Some courses are offset with VR technology

At Asian in America, guests are seated in small groups and served six courses throughout the evening. Each course is titled (the first course, for instance, is called ‘Substitutions’, while the final is ‘Fancy Because It’s French’) and showcases a specific story or idea. The second course, called ‘You Make Asian Food, Right?’, is a tangible, edible representation of Dorsey constantly being asked this question as a Chinese-American chef.

“This dish is about surfacing the unsubstantiated restrictions we place onto groups of people, in food and beyond. Being Asian-American certainly binds us all together… but each of us deserves the opportunity to be uniquely ourselves,” Dorsey wrote on Medium.

In an elevated glass bowl is black sesame and rye flour pasta, garnished with habanero chutney. Folded into the ribbons of pasta are dim sum-style cherrystone clams prepared in three ways (steamed, shucked and in a confit) – Dorsey’s rendition of the classic black bean sauce. The whole thing is crowned with a quail egg, stained pink from pickled beetroot juice.

Course two: ‘You Make Asian Food, Right?’

“It looks like the tea egg version, but it tastes very different,” Dorsey wrote. “I consider the egg a tongue-in-cheek version of saying, ‘Asian-Americans may look alike, but they are very different.’”

Each course is offset by poetry written by Dorsey or a VR experience. During the VR moments, guests watch as the courses are recreated using Tilt Brush, a VR painting platform, accompanied by a spoken-word performance.

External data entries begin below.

(* ===== verification/MacroSyntax.v ===== *)
(** * Syntax trees seen by the procedural macros

    The macros of [stream/macros] and [macros] read items through the [syn]
    crate. This file has the fragment of its syntax trees they inspect, with
    the constructors of [syn] 1.0, the accessors they call on it, and the
    outcome of a macro: the expansion, a reported syntax error, or a panic of
    the compiler. The parser that builds the trees from source text is [syn]'s
    and not modelled. *)
From Stdlib Require Import ZArith Lia Strings.String.
From stdpp Require Import base list gmap strings.
From S2P Require Import Prelude.
Local Open Scope Z_scope.
Local Open Scope rpc_scope.

(** ** Outcome of a macro *)

Inductive expansion (A : Type) : Type :=
| Expand (a : A)
| SyntaxError
| MacroPanic.
Arguments Expand {A} a.
Arguments SyntaxError {A}.
Arguments MacroPanic {A}.

Definition exp_bind {A B} (m : expansion A) (k : A -> expansion B) : expansion B :=
  match m with Expand a => k a | SyntaxError => SyntaxError | MacroPanic => MacroPanic end.

Notation "'let!' x := m 'in' k" := (exp_bind m (fun x => k))
  (at level 10, x pattern, m at level 100, k at level 200) : rpc_scope.

(** [Option::expect] in a macro. *)
Definition expect {A} (o : option A) : expansion A :=
  match o with Some a => Expand a | None => MacroPanic end.

(** [if c { panic!(..) }]. *)
Definition panic_if (c : bool) : expansion unit := if c then MacroPanic else Expand tt.

Lemma exp_bind_Expand {A B} (m : expansion A) (k : A -> expansion B) b :
  exp_bind m k = Expand b <-> exists a, m = Expand a /\ k a = Expand b.
Proof. destruct m; simpl; naive_solver. Qed.

Lemma expect_Expand {A} (o : option A) a : expect o = Expand a <-> o = Some a.
Proof. destruct o; simpl; naive_solver. Qed.

Lemma panic_if_Expand c u : panic_if c = Expand u <-> c = false.
Proof. destruct c, u; simpl; naive_solver. Qed.

(** Turn every [let!] of a hypothesis that expands into the equations of its
    steps. *)
Ltac inv_exp :=
  repeat match goal with
  | H : exp_bind _ _ = Expand _ |- _ => apply exp_bind_Expand in H as (? & ? & ?)
  | H : expect _ = Expand _ |- _ => apply expect_Expand in H
  | H : panic_if _ = Expand _ |- _ => apply panic_if_Expand in H
  | H : Expand _ = Expand _ |- _ => injection H as H
  | H : SyntaxError = Expand _ |- _ => discriminate H
  | H : MacroPanic = Expand _ |- _ => discriminate H
  end.

(** ** Types and paths *)

(** [Ident]; comparison with a string literal is equality of the text. *)
Abbreviation ident := String.string.

(** [syn::Type] with [PathArguments], [GenericArgument] and
    [TypeParamBound]. A type the macros do not look into keeps its tokens. *)
Inductive SynType : Type :=
| TyPath (qself : bool) (leading_colon : bool) (segments : list segment)
| TyTuple (elems : list SynType)
| TyImplTrait (bounds : list bound)
| TyOther (tokens : String.string)
with segment : Type :=
| Seg (name : ident) (arguments : path_arguments)
with path_arguments : Type :=
| ArgsNone
| ArgsAngle (args : list generic_argument)
| ArgsParen
with generic_argument : Type :=
| GType (ty : SynType)
| GBinding (name : ident) (ty : SynType)
| GOther
with bound : Type :=
| BTrait (segments : list segment)
| BLifetime.

Definition seg_ident (s : segment) : ident := let 'Seg n _ := s in n.
Definition seg_args (s : segment) : path_arguments := let 'Seg _ a := s in a.

(** The last segment of a type that is a path: [if let Type::Path(p) = ty],
    then [p.path.segments.last()]. *)
Definition type_last_segment (ty : SynType) : option segment :=
  match ty with TyPath _ _ segs => last segs | _ => None end.

(** [segment.ident == name], with its arguments in angle brackets. *)
Definition angle_args (name : ident) (s : segment) : option (list generic_argument) :=
  if decide (seg_ident s = name)
  then match seg_args s with ArgsAngle args => Some args | _ => None end
  else None.

(** [args.first()], a type. *)
Definition first_type (args : list generic_argument) : option SynType :=
  match args with GType ty :: _ => Some ty | _ => None end.

(** The argument of a type [.. ::name<T, ..>]. *)
Definition arg_of (name : ident) (ty : SynType) : option SynType :=
  match type_last_segment ty with
  | Some s => match angle_args name s with Some args => first_type args | None => None end
  | None => None
  end.

(** ** Attributes *)

(** [syn::Path], as attributes and enum values use it. *)
Record SynPath : Type := MkPath { path_leading : bool; path_segs : list segment }.

(** [Path::get_ident]: the only segment, without arguments. *)
Definition get_ident (p : SynPath) : option ident :=
  if path_leading p then None
  else match path_segs p with [Seg n ArgsNone] => Some n | _ => None end.

Definition is_ident (name : ident) (p : SynPath) : bool :=
  bool_decide (get_ident p = Some name).

Definition ident_path (n : ident) : SynPath := MkPath false [Seg n ArgsNone].

(** [syn::Lit]: strings and integers, an integer by the value of its digits. *)
Inductive SynLit : Type :=
| LitStr (s : String.string)
| LitInt (n : Z)
| LitOther.

(** [syn::Meta] and [syn::NestedMeta]. *)
Inductive SynMeta : Type :=
| MPath (p : SynPath)
| MList (p : SynPath) (nested : list nested_meta)
| MNameValue (p : SynPath) (l : SynLit)
with nested_meta : Type :=
| NMeta (m : SynMeta)
| NLit (l : SynLit).

(** [syn::Attribute]; [attr_meta] is what [parse_meta] gives, if it succeeds. *)
Record SynAttr : Type := Attr { attr_path : SynPath; attr_meta : option SynMeta }.

(** [if let Ok(Meta::List(l)) = attr.parse_meta()]: the nested arguments. *)
Definition meta_list (a : SynAttr) : option (list nested_meta) :=
  match attr_meta a with Some (MList _ nested) => Some nested | _ => None end.

(** [LitInt::base10_parse::<i32>]. *)
Definition base10_parse_i32 (n : Z) : option Z :=
  if (- 2 ^ 31 <=? n) && (n <? 2 ^ 31) then Some n else None.

Lemma base10_parse_i32_Some n m : base10_parse_i32 n = Some m <-> m = n /\ is_i32 n.
Proof.
  unfold base10_parse_i32, is_i32.
  destruct (Z.leb_spec (- 2 ^ 31) n), (Z.ltb_spec n (2 ^ 31)); cbn [andb]; split; intros;
    simplify_eq; try done; try (split; [done|lia]); destruct_and?; subst; try done; lia.
Qed.

(** ** Items *)

Record syn_field : Type := Field {
  f_ident : ident;
  f_ty : SynType;
  f_attrs : list SynAttr;
}.

Record syn_variant : Type := Variant {
  v_ident : ident;
  v_fields : option (list SynType);  (** [Fields::Unnamed], else [None] *)
  v_attrs : list SynAttr;
}.

Inductive syn_data : Type :=
| DStruct (fields : list syn_field)  (** a struct with named fields *)
| DEnum (variants : list syn_variant)
| DOther.

Record DeriveInput : Type := Derive { d_ident : ident; d_data : syn_data }.

(** [Fields::Unnamed(fields) if fields.unnamed.len() == 1], or the panic of
    both enum macros. *)
Definition single_field (v : syn_variant) : expansion SynType :=
  match v_fields v with Some [ty] => Expand ty | _ => MacroPanic end.

Definition variant_type (v : syn_variant) : option SynType :=
  match v_fields v with Some [ty] => Some ty | _ => None end.

Lemma single_field_spec v ty : single_field v = Expand ty <-> variant_type v = Some ty.
Proof. unfold single_field, variant_type. destruct (v_fields v) as [[|? [|]]|]; naive_solver. Qed.

(** [attrs.retain(|attr| !attr.path.is_ident(name))]. *)
Definition strip_attrs (name : ident) (attrs : list SynAttr) : list SynAttr :=
  List.filter (fun a => negb (is_ident name (attr_path a))) attrs.

(** ** Attribute arguments as tokens

    The enum macros parse their arguments from a token stream. [syn]'s parser of
    types is a parameter of those macros. *)
Inductive token : Type :=
| TkIdent (s : ident)
| TkEq
| TkComma
| TkOther.

Definition type_parser : Type := list token -> option (SynType * list token).

(** [input.parse::<Token![=]>()?], then [input.parse::<Type>()?]. *)
Definition parse_eq_type (parse_type : type_parser) (toks : list token)
    : expansion (SynType * list token) :=
  match toks with
  | TkEq :: rest => match parse_type rest with Some r => Expand r | None => SyntaxError end
  | _ => SyntaxError
  end.

(** The [HashMap<String, usize>] both enum macros count inner types with, by
    their printed form. *)
Definition type_counts : Type := gmap String.string nat.

Definition count_type (name : String.string) (counts : type_counts) : type_counts :=
  <[name := S (default 0%nat (counts !! name))]> counts.

Lemma count_type_eq n counts : count_type n counts !! n = Some (S (default 0%nat (counts !! n))).
Proof. apply (lookup_insert_eq (M := gmap String.string)). Qed.

Lemma count_type_ne n m counts : n <> m -> count_type n counts !! m = counts !! m.
Proof. apply (lookup_insert_ne (M := gmap String.string)). Qed.

(** Counting a list of names gives each its number of occurrences. *)
Lemma count_type_spec (l : list String.string) (counts : type_counts) k :
  default 0%nat (foldl (fun m n => count_type n m) counts l !! k) =
  (default 0%nat (counts !! k) + length (List.filter (fun n => bool_decide (n = k)) l))%nat.
Proof.
  revert counts. induction l as [|n l IH]; intros counts; simpl; [lia|].
  rewrite IH. case_bool_decide as H.
  - subst. rewrite count_type_eq. simpl. lia.
  - by rewrite count_type_ne.
Qed.

Lemma filter_eq_In (l : list String.string) k :
  k ∈ l -> (1 <= length (List.filter (fun n => bool_decide (n = k)) l))%nat.
Proof.
  induction l as [|n l IH]; [by intros ?%elem_of_nil|]. intros [<-|H]%elem_of_cons; simpl.
  - rewrite bool_decide_true by done. simpl. lia.
  - specialize (IH H). case_bool_decide; simpl; lia.
Qed.

(** Names all counted once are distinct. *)
Lemma filter_eq_NoDup (l : list String.string) :
  NoDup l <-> forall k, k ∈ l -> length (List.filter (fun n => bool_decide (n = k)) l) = 1%nat.
Proof.
  induction l as [|n l IH]; [split; [by intros _ ? ?%elem_of_nil|constructor]|]. split.
  - intros [Hn Hl]%NoDup_cons k Hk. simpl. case_bool_decide as E.
    + subst. simpl. destruct (List.filter _ l) as [|x r] eqn:Ef; [done|].
      assert (Hin : In x (List.filter (fun n => bool_decide (n = k)) l)) by (rewrite Ef; by left).
      apply List.filter_In in Hin as [Hin ->%bool_decide_eq_true]. by apply list_elem_of_In in Hin.
    + apply elem_of_cons in Hk as [->|Hk]; [done|]. by apply IH.
  - intros H. apply NoDup_cons. split.
    + intros Hn. specialize (H n ltac:(left)). simpl in H. rewrite bool_decide_true in H by done.
      pose proof (filter_eq_In l n Hn). simpl in H. lia.
    + apply IH. intros k Hk. specialize (H k ltac:(by right)). simpl in H. pose proof (filter_eq_In l k Hk).
      case_bool_decide; simpl in H; [lia|done].
Qed.

(** ** Building types in examples *)

Definition ty_path1 (n : ident) (args : path_arguments) : SynType := TyPath false false [Seg n args].
Definition ty_named (n : ident) : SynType := ty_path1 n ArgsNone.
Definition ty_app (n : ident) (tys : list SynType) : SynType := ty_path1 n (ArgsAngle (GType <$> tys)).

“What I love about VR is that you can have this solitary experience in a busy space,” she says. “It’s just them in their head, having that visceral, guttural emotion.”

Course four: ‘Model Minority’

Guests are encouraged to discuss the symbols of each course, fostering dynamic and critical conversation about race, culture and stereotypes. Although Dorsey has only produced the event once, she’s soon to take the series on a North American tour to connect with different Asian communities.

“[I’m] really opening up and being vulnerable to my guests and showing them how I feel, what the influences of my food are,” she says. “[I’m] actually making the art that I always wanted to make but was too scared to.”